Immune simulation studies

To forecast the immunogenicity and immune response profile of the proposed vaccine, an immune simulation analysis was performed. For the immune simulation study, the C-ImmSim server (http://150.146.2.1/CIMMSIM/index.php) was used to predict real-life immune interactions using machine learning techniques and PSSM (Position-Specific Scoring Matrix)93. During the experiment, all the variables except for the time steps were kept at their default parameters. However, the time steps at 1, 84, and 170 were retained (time step 1 is injection at time = 0), and the number of simulation steps was set to 1050. Thus, three injections at four-week intervals were administered to induce recurrent antigen exposure94.

Codon adaptation and in silico cloning within E. coli system

Java Codon Adaptation Tool or JCat server (http://www.jcat.de/) was used for codon optimization95, and the optimized codon sequence was further analyzed for expression parameters, codon adaptation index (CAI), and GC-content %. The optimum CAI value is 1.0, while a score of > 0.8 is considered acceptable, and the optimum GC content ranges from 30 to 70%96. For in silico cloning simulation, the pETite vector plasmid was selected which contains a small ubiquitin-like modifier (SUMO) tag as well as a 6 × polyhistidine (6X-His)  tag97. The vaccine protein sequence was reverse-translated to the optimized DNA sequence by the server to which EaeI and StyI restriction sites were incorporated at the N-terminal and C-terminal sites, respectively. The newly adapted DNA sequence was then inserted between the EaeI and StyI restriction sites of the pETite vector using the SnapGene restriction cloning software (https://www.snapgene.com/free-trial/) to confirm the expression of the vaccine98,99.

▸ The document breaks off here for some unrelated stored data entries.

(** The sum of the three parts at their places. *)
Lemma karatsuba_combine m z0 z2 z1 : vec z0 → (length z0 ≤ 2 * m)%nat → (0 < m)%nat → nvec z2 → digits z1 →
  let z0_buf := z0 ++ replicate (2 * m - length z0) 0 in
  let res := trim (take m z0_buf ++ I_OPERATION I_add (drop m z0_buf ++ z2) z1) in
  nvec res ∧ dval res = dval z0 + dpow m * dval z1 + dpow m * dpow m * dval z2.
Proof.
  intros [Hz0 Hn0] Hl Hm Hz2 Hz1 z0_buf res.
  assert (digits z0_buf) as Hd by (unfold z0_buf; solve_digits).
  assert (length z0_buf = 2 * m)%nat as Hlb by (unfold z0_buf; rewrite length_app, length_replicate; lia).
  assert (dval z0_buf = dval z0) as Hv by (unfold z0_buf; rewrite dval_app, dval_zeros; lia).
  clearbody z0_buf. destruct (I_OPERATION_add (drop m z0_buf ++ z2) z1) as (Hd1 & He1 & Hl1 & _); [solve_digits|done|].
  unfold res. rewrite trim_dval. split.
  - apply trim_nvec. split; [solve_digits|]. intros E. apply (f_equal length) in E.
    rewrite length_app, length_take in E. simpl in E. lia.
  - rewrite dval_app, He1, dval_app, length_take, length_drop, Hlb.
    replace (m `min` (2 * m))%nat with m by lia. replace (2 * m - m)%nat with m by lia.
    rewrite <- Hv, (dval_take_drop m z0_buf) by lia. ring.
Qed.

Prediction of the vaccine mRNA secondary structure

Two servers, i.e. Mfold (http://unafold.rna.albany.edu/?q=mfold) and RNAfold (http://rna.tbi.univie.ac.at/cgi-bin/RNAWebSuite/RNAfold.cgi), were used for the mRNA secondary structure prediction100,101. Both of these servers thermodynamically predict the mRNA secondary structures and provide each of the generated structures with minimum free energy ('G Kcal/mol'). To analyze the mRNA folding and secondary vaccine structure, the optimized DNA sequence was first taken from the JCat server and converted via the DNA <-> RNA-> Protein tool (http://biomodel.uah.es/en/lab/cybertory/analysis/trans.htm) to a possible RNA sequence. The RNA sequence was then gathered from the tool and utilized for prediction into the Mfold and RNAfold servers using the default settings for all the parameters.